Gut Epithelial-derived CXCL9 Maintains Gut Homeostasis Through Preventing Overgrown E. coli.

ABSTRACT

BACKGROUND AND AIMS: Increased E. coli in the colon are related to the occurrence and development of multiple diseases. Chemokines are shown to possess potential antimicrobial activity, including against Gram-positive and -negative bacterial pathogens. We here investigated function[s] of chemokine CXCL9 expressed in the gut epithelial cells, and mechanism[s] of CXCL9 by which to kill E. coli. METHODS: We generated CXCL9fl/flpvillin-creT mice [pvillin-cre positive mice] and their control CXCL9fl/flpvillin-crewmice [pvillin-cre negative mice], and then employed a dextran sulphate sodium [DSS]-mediated colitis model to determine the sensitivity of CXCL9fl/flpvillin-creT mice. We analysed the composition of the gut microbiota by using 16S ribosomal RNA [V3-V4 variable region] sequencing and shotgun metagenomic analyses. We generated E. coli ΔFtsX [FtsX-depleted E. coli] and E. coli ΔaceE [aceE-depleted E. coli] by using a bacterium red recombining system to investigate the mechanism[s] of CXCL9 by which to kill E. coli. RESULTS: CXCL9 fl/flpvillin-creTmice were more sensitive to chemically induced colitis than their control littermates, CXCL9fl/flpvillin-crewmice.
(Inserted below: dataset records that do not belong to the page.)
(** Among short segments the loop ends, and every line but the first
    begins with the separator it was cut in front of. *)
Lemma wrap_breaks (fuel : nat) :
  forall (r : string) (lines : list string),
    Forall (fun seg => (Js.len seg < 69)%nat) (Js.splitBy isSeparator r) ->
    (Js.len r <= fuel)%nat ->
    (lines = [] \/ exists c r', r = String c r' /\ isSeparator c = true) ->
    Forall (fun l => exists c l', l = String c l' /\ isSeparator c = true) (tl lines) ->
    exists out, wrap fuel r lines = Some out
                /\ Forall (fun l => exists c l', l = String c l' /\ isSeparator c = true) (tl out).
Proof.
  assert (Hsnoc : forall (lines : list string) (x : string) (c : ascii) (x' : string),
             Forall (fun l => exists c l', l = String c l' /\ isSeparator c = true) (tl lines) ->
             (lines = [] \/ (x = String c x' /\ isSeparator c = true)) ->
             Forall (fun l => exists c l', l = String c l' /\ isSeparator c = true)
                    (tl (lines ++ [x]))).
  { intros [|a l] x c x' F H; [constructor|]. cbn [tl app] in *.
    destruct H as [|[-> Hc]]; [discriminate|].
    apply Forall_app. split; [exact F|]. constructor; [|constructor]. now exists c, x'. }
  induction fuel as [|fuel IH]; intros r lines F Hfuel Hstart Htl; cbn [wrap];
    destruct (Nat.ltb_spec maxLineLength (Js.len r)) as [Hlong|Hshort];
    try (unfold maxLineLength in *; lia).
  - eexists. split; [reflexivity|]. destruct (0 <? Js.len r)%nat; [|exact Htl].
    destruct Hstart as [->|(c & r' & -> & Hc)]; [constructor|].
    apply (Hsnoc lines _ c r' Htl). now right.
  - destruct (shortSegments_turn r F Hlong) as (k & c & Hk & Hget & Hc & ->).
    destruct (skip_get _ _ _ Hget) as [s' Hs'].
    apply IH.
    + now apply shortSegments_skip.
    + rewrite len_skip. lia.
    + right. now exists c, s'.
    + destruct Hstart as [->|(c0 & r' & -> & Hc0)]; [constructor|].
      destruct k as [|k]; [lia|]. cbn [String.substring].
      apply (Hsnoc lines _ c0 (String.substring 0 k r') Htl). now right.
  - eexists. split; [reflexivity|]. destruct (0 <? Js.len r)%nat; [|exact Htl].
    destruct Hstart as [->|(c & r' & -> & Hc)]; [constructor|].
    apply (Hsnoc lines _ c r' Htl). now right.
Qed.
After DSS treatment, there were markedly increased gut E. coli [Escherichia-Shigella] in the colonic contents of CXCL9fl/flpvillin-creT mice as compared with control CXCL9fl/flpvillin-crew mice. The increased E. coli could promote colitis through NLRC4 and caspase 1/11-mediated IL-18, which was derived from gut epithelial cells. We finally demonstrated that CXCL9 expressed in gut epithelial cells could kill the overgrown E. coli. E. coli expressed Ftsx and PDHc subunits aceE. E.coliΔaceE but not E. coliΔFtsX were resistant to CXCL9-mediated killing. CONCLUSIONS: Gut epithelial cells-derived CXCL9 can kill the expanded E. coli through aceE, to remain gut homeostasis.